CHANGING EXPORT MODELS
Kiran Dhanapala examines the critical role of sustainability in exportation
The justification for sustainability hinges on three critical factors: doing the right thing, capturing new opportunities and mitigating new risks. Companies assign a weight to each factor depending on whether their sustainable business perspective is based on purpose, opportunity or risk avoidance.
Exporters must increasingly differentiate themselves to access markets and increase market penetration. This includes embedding sustainability as a business strategy.
Sustainability is changing traditional business models. Change is imperative as noted by 90 percent of companies in a 2018 global survey that studied the transformation of business for a sustainable economy. It includes recognising that business purpose attracts customers.
A 2013 Economist Intelligence Unit (EIU) survey of 285 senior executives mostly in the Asia-Pacific, Europe and North America looked at new business models.
It found that 66 percent believe that embedding environment, social and governance (ESG) goals lead to long-term (five to 10 years) financial performance; 70 percent feel that an ESG strategy leads to long-term growth; and 48 percent deem ESG practices to be a source of competitive advantage.
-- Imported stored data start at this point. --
(* ===== verification/Alert.v ===== *)
(** Alerts (internal/platform/alert): a threshold on what a workload uses, which has to hold for a
    while before the alert fires.

    The table is the state.  What a workload uses and which workloads a project has are the
    interfaces [Load] and [Workloads], [None] where the Go field may be nil; the recorder of events
    is always set (app.go). *)
From stdpp Require Import base tactics numbers strings list gmap sorting.
From Stdlib Require Import ZArith Lia.
From Stdlib Require Ascii.
From S2P Require Import Prelude GoLang Time Effects Regex Kernel Httpx Tables Float64.
From S2P Require Interval.

(** * Data (types.go) *)

Definition MetricCPU : string := "cpu".
Definition MetricMemory : string := "memory".
Definition Above : string := "above".
Definition Below : string := "below".
Definition StateQuiet : string := "quiet".
Definition StateWarming : string := "warming".
Definition StateFiring : string := "firing".
Definition MaxPerProject : Z := 32.
Definition MinFor : Z := 30 * second.
Definition MaxFor : Z := 6 * hour.
Definition DefaultFor : Z := 2 * minute.
Definition Stale : Z := 3 * minute.
(* go: platform/alert/types.go Metrics *)
Definition Metrics : list string := [MetricCPU; MetricMemory].
(* go: platform/alert/types.go Comparisons *)
Definition Comparisons : list string := [Above; Below].
(* go: platform/alert/types.go Alert *)
Record Alert := MkAlert {
  al_ID : string; al_ProjectID : string; al_Name : string; al_InstanceID : string; al_Metric : string; al_Comparison : string;
  al_Threshold : float64; al_For : Z; al_State : string; al_Since : Z; al_LastValue : float64; al_Message : string;
  al_CreatedAt : Z; al_UpdatedAt : Z;
}.
(* go: platform/alert/types.go CreateParams *)
Record CreateParams := MkCreateParams {
  cp_ProjectID : string; cp_Name : string; cp_InstanceID : string; cp_Metric : string; cp_Comparison : string;
  cp_Threshold : float64; cp_For : string;
}.
(* go: platform/alert/types.go Sample *)
Record Sample := MkSample { sm_CPUPercent : float64; sm_MemoryPercent : float64; sm_MemoryKnown : bool; sm_ReportedAt : Z }.

(* go: platform/alert/service.go Load *)
Record Load (S : Type) := { SamplesOf : M S (gmap string Sample) }.
Arguments SamplesOf {S} _.
(* go: platform/alert/service.go Workloads *)
Record Workloads (S : Type) := { ResolveIn : string -> string -> M S string }.
Arguments ResolveIn {S} _ _ _.

(** * What becomes of an alert (decide.go) *)

(* go: platform/alert/decide.go verdict *)
Record verdict := MkVerdict { v_State : string; v_Value : float64; v_Message : string; v_Changed : bool }.
(* go: platform/alert/decide.go quieten *)
Definition quieten (held : Alert) (why : string) : verdict :=
  MkVerdict StateQuiet (of_int 0) why (negb (String.eqb (al_State held) StateQuiet)).
(* go: platform/alert/decide.go reading *)
Definition reading (metric : string) (sample : Sample) : float64 * bool :=
  if String.eqb metric MetricMemory then (sm_MemoryPercent sample, sm_MemoryKnown sample) else (sm_CPUPercent sample, true).
(* go: platform/alert/decide.go crossed *)
Definition crossed (comparison : string) (value threshold : float64) : bool :=
  if String.eqb comparison Below then fltb value threshold else fltb threshold value.
(* go: platform/alert/decide.go opposite *)
Definition opposite (comparison : string) : string := if String.eqb comparison Below then Above else Below.
Definition percent : string := "%".
(** [%.1f%%] *)
Definition percent_text (x : float64) : string := format_f1 x +:+ percent.
(** [None] for a workload no sample was found of. *)
(* go: platform/alert/decide.go decide *)
Definition decide_ (held : Alert) (sample : option Sample) (now : Z) : verdict :=
  match sample with
  | None => quieten held "no sample has arrived for this workload yet"
  | Some sample =>
      if Stale <? time_sub now (sm_ReportedAt sample) then
        quieten held ("the last sample is " +:+ duration_string (round_second (time_sub now (sm_ReportedAt sample))) +:+
          " old, and a reading nobody refreshed says nothing about now")
      else
        let '(value, known) := reading (al_Metric held) sample in
        if negb known then quieten held "this workload was given no memory limit, so a percentage of it is a guess"
        else if negb (crossed (al_Comparison held) value (al_Threshold held)) then
          let out := quieten held "" in
          MkVerdict (v_State out) value
            (if String.eqb (al_State held) StateFiring
             then al_Metric held +:+ " is " +:+ percent_text value +:+ ", back " +:+ opposite (al_Comparison held) +:+ " " +:+ percent_text (al_Threshold held)
             else v_Message out)
            (v_Changed out)
        else if String.eqb (al_State held) StateQuiet then
          MkVerdict StateWarming value
            (al_Metric held +:+ " is " +:+ percent_text value +:+ ", waiting for it to hold for " +:+ duration_String (al_For held)) true
        else if String.eqb (al_State held) StateWarming then
          if time_sub now (al_Since held) <? al_For held then MkVerdict StateWarming value "" false
          else MkVerdict StateFiring value
            (al_Metric held +:+ " has been " +:+ al_Comparison held +:+ " " +:+ percent_text (al_Threshold held) +:+ " for " +:+
             duration_String (al_For held) +:+ ", and is " +:+ percent_text value +:+ " now") true
        else MkVerdict StateFiring value "" false
  end.

(** * Repository (repository.go)

    UNIQUE (id) and (project_id, name), one error for both.  The window is kept in whole seconds. *)

Record AlertDB := MkAlertDB { al_rows : list Alert }.

Definition errNotFound : error := ESentinel "alert not found".
Definition errNameTaken : error := ESentinel "alert name already used".
Definition has_id (id : string) (a : Alert) : bool := String.eqb (al_ID a) id.
Definition in_project (projectID : string) (a : Alert) : bool := String.eqb (al_ProjectID a) projectID.
Definition named (projectID name : string) (a : Alert) : bool := in_project projectID a && String.eqb (al_Name a) name.
Definition of_instance (instanceID : string) (a : Alert) : bool := String.eqb (al_InstanceID a) instanceID.
Definition clash (n a : Alert) : bool := has_id (al_ID n) a || named (al_ProjectID n) (al_Name n) a.
(** [time.Duration(int(a.For.Seconds())) * time.Second] *)
Definition kept_for (d : Z) : Z := wrap64 (to_int (Interval.seconds d) * second).
Definition with_for (d : Z) (a : Alert) : Alert :=
  MkAlert (al_ID a) (al_ProjectID a) (al_Name a) (al_InstanceID a) (al_Metric a) (al_Comparison a) (al_Threshold a) d (al_State a) (al_Since a)
    (al_LastValue a) (al_Message a) (al_CreatedAt a) (al_UpdatedAt a).
Definition with_state (state : string) (since : Z) (value : float64) (message : string) (updated : Z) (a : Alert) : Alert :=
  MkAlert (al_ID a) (al_ProjectID a) (al_Name a) (al_InstanceID a) (al_Metric a) (al_Comparison a) (al_Threshold a) (al_For a) state since
    value message (al_CreatedAt a) updated.
Definition stored (a : Alert) : Alert := with_for (kept_for (al_For a)) a.
Definition by_created : Alert -> Alert -> bool := by_key (fun a => rfc3339nano (al_CreatedAt a)) str_ltb (fun _ _ => false).
Definition on_rows {A} (q : list Alert -> outcome A * list Alert) (db : AlertDB) : outcome A * AlertDB :=
  let '(r, rows) := q (al_rows db) in (r, MkAlertDB rows).

Definition write_state (a x : Alert) : Alert :=
  if has_id (al_ID a) x then with_state (al_State a) (al_Since a) (al_LastValue a) (al_Message a) (al_UpdatedAt a) x else x.

Section repository.
Context {S : Type} `{!Has AlertDB S}.

(* go: platform/alert/repository.go repository.insert *)
Definition insert (a : Alert) : M S unit := sql "insert an alert" (on_rows (insert_row (clash a) errNameTaken (stored a))).
(* go: platform/alert/repository.go repository.setState *)
Definition setState (a : Alert) : M S unit :=
  sql "update an alert" (on_rows (fun rows => (Ok tt, map (write_state a) rows))).
(* go: platform/alert/repository.go repository.query *)
Definition query_rows (q : list Alert -> list Alert) : M S (list Alert) := query "list alerts" (fun db => Ok (q (al_rows db))).
(* go: platform/alert/repository.go repository.all *)
Definition all : M S (list Alert) := query_rows (sliceStable by_created).
(* go: platform/alert/repository.go repository.listIn *)
Definition listIn_rows (projectID : string) : M S (list Alert) :=
  query_rows (fun rows => sliceStable by_created (List.filter (in_project projectID) rows)).
(* go: platform/alert/repository.go repository.countIn *)
Definition countIn (projectID : string) : M S Z :=
  query "count alerts" (fun db => Ok (len (List.filter (in_project projectID) (al_rows db)))).
(** Without an ORDER BY, in the order of the table. *)
(* go: platform/alert/repository.go repository.find *)
Definition find_ (projectID ref : string) : M S Alert :=
  let! held := query_rows (List.filter (fun a => in_project projectID a && (has_id ref a || String.eqb (al_Name a) ref))) in
  match held with [] => fail errNotFound | a :: _ => ret a end.
(* go: platform/alert/repository.go repository.delete *)
Definition delete_row (id : string) : M S unit := sql "delete an alert" (on_rows (delete_where (has_id id) errNotFound)).
(* go: platform/alert/repository.go repository.deleteInstance *)
Definition deleteInstance (instanceID : string) : M S unit :=
  sql "delete the alerts of an instance" (on_rows (fun rows => (Ok tt, List.filter (fun a => negb (of_instance instanceID a)) rows))).
End repository.

(** * Service (service.go) *)

Section service.
Context {S : Type} `{!Has AlertDB S} (load : option (Load S)) (workloads : option (Workloads S)).

(** The checks of a request; the comparison and the window filled in. *)
(* go: platform/alert/service.go:44-73 params *)
Definition check_params (params : CreateParams) : outcome (string * Z) :=
  try _ := validate_Name "name" (cp_Name params) in
  try _ := validate_OneOf "metric" (cp_Metric params) Metrics in
  let comparison := if is_empty (cp_Comparison params) then Above else cp_Comparison params in
  try _ := validate_OneOf "comparison" comparison Comparisons in
  try _ := guard (fleb (cp_Threshold params) (of_int 0) || fltb (of_int 100) (cp_Threshold params))
    (Invalid "invalid_threshold" "a threshold is a percentage between 0 and 100") in
  try window := (if is_empty (cp_For params) then Ok DefaultFor
    else match Interval.Parse (cp_For params) with Ok d => Ok d | Err err => Err (Invalid "invalid_for" (error_text err)) end) in
  try _ := guard ((window <? MinFor) || (MaxFor <? window))
    (Invalid "invalid_for" ("an alert must hold for between " +:+ duration_String MinFor +:+ " and " +:+ duration_String MaxFor +:+
      ": anything shorter fires on a single spike")) in
  Ok (comparison, window).
(* go: platform/alert/service.go service.create *)
Definition create (params : CreateParams) : M S Alert :=
  let! ' (comparison, window) := lift (check_params params) in
  match workloads with
  | None => fail (Unavailable "instances_unavailable" "the platform cannot look up a workload")
  | Some w =>
      let! instanceID := ResolveIn w (cp_InstanceID params) (cp_ProjectID params) in
      let! count := countIn (cp_ProjectID params) in
      lift (guard (MaxPerProject <=? count) (Invalid "too_many_alerts" ("a project holds at most " +:+ itoa MaxPerProject +:+ " alerts"))) ;;;
      let! at_ := now in
      let! id := ids_New "alr" in
      let held := MkAlert id (cp_ProjectID params) (cp_Name params) instanceID (cp_Metric params) comparison (cp_Threshold params) window
        StateQuiet at_ (of_int 0) "nothing has been read yet" at_ at_ in
      mapped (fun err => if errors_Is err "alert name already used"
        then Conflict "name_taken" ("an alert called " +:+ cp_Name params +:+ " already exists in this project") else err) (insert held) ;;;
      ret held
  end.
(* go: platform/alert/service.go service.listIn *)
Definition listIn (projectID : string) : M S (list Alert) := listIn_rows projectID.
(* go: platform/alert/service.go service.get *)
Definition get (projectID ref : string) : M S Alert :=
  mapped (fun err => if errors_Is err "alert not found" then NotFound "alert_not_found" "no alert with that name or id exists" else err) (find_ projectID ref).
(* go: platform/alert/service.go service.remove *)
Definition remove (projectID ref : string) : M S unit :=
  let! held := get projectID ref in delete_row (al_ID held).
(* go: platform/alert/service.go service.ReleaseInstance *)
Definition ReleaseInstance (instanceID : string) : M S unit := deleteInstance instanceID.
Yet, 52 percent say immediate financial goals are more urgent and 44 percent note the lack of a business case. This is also reflected in Sri Lanka where a business case and robust sustainability plan tend not to analytically underpin sustainability efforts.
Sustainability yields particular benefits for exporters such as growth from innovation and developing new products, and an ability to reach new customers and markets. They also benefit from improved returns on capital by greening sales and marketing, and developing sustainable value chains and cost reductions.
Usually, sustainability credentials are viewed as a non-tariff barrier for developing country suppliers to developed nations markets. From an economic theory angle, certifications fill an information deficit in markets offering buyers more information. Consumers may care about and value the ‘sustainability attribute’ of a product, and often pay more for this.
Sustainability certifications are voluntary labels for products in global supply chains that fulfil specific sustainability criteria. Voluntary sustainability standards (VSS) may be environmental or social, or reflect both. They respond to motives of different stakeholders, and have direct costs of obtaining certification and indirect costs of transitioning production to comply with standards.
These certifications began with organic agricultural production in the 1960s but took off in the 2000s. A recent multi-UN agency report cites “almost 500 eco-labels in 199 countries and 25 industrial sectors.” They vary by issue focus, costs, credibility of organisational bodies and verification systems.
Global product certification has increased substantially. The total trade value of specific certified agricultural and forestry products was approximately US$ 32 billion in 2014. This number is growing, presenting market space for potential exports.
Certifications must support organisational sustainability goals and the business case. They’re expensive and criteria change – so substantial anchoring in a business case will be more productive.
The UN Forum on Sustainability Standards 2018 report notes that VSS are catalysts for sustainable development with their effects being direct and indirect. It sees potential complementarities vis-à-vis Sustainable Development Goals (SDGs).
For example, decent work (SDG 8), responsible production and consumption (SDG 12), and life on land (SDG 15). Moreover, the report notes that VSS must proactively support suppliers especially in developing countries with increased transparency.
The UN report says developing country participation in national level multi-stakeholder forums can help shape VSS. Support for micro, small and medium enterprises (MSMEs) is needed with transparent and credible local standards, and other national endorsement schemes.
A US International Trade Commission study proves that certifications help developing country producers grow or maintain market share in developed countries.
It forms conclusions based on food and agricultural products – specifically Marine Stewardship Council (MSC) certified seafood and Roundtable on Sustainable Palm Oil (RSPO) certified palm oil – to conclude that certified products may affect trade in three ways: by improving market access; changing the product mix or import sources that consumer countries rely on; and affecting the product trading price.
Developing country businesses (especially MSMEs) find VSS challenging due to lack of support and high costs.
The Export Development Board (EDB) has promoted awareness of Fairtrade certification for SMEs and other exporters, and provides support. More information on how developing countries can use VSS to their advantage is needed.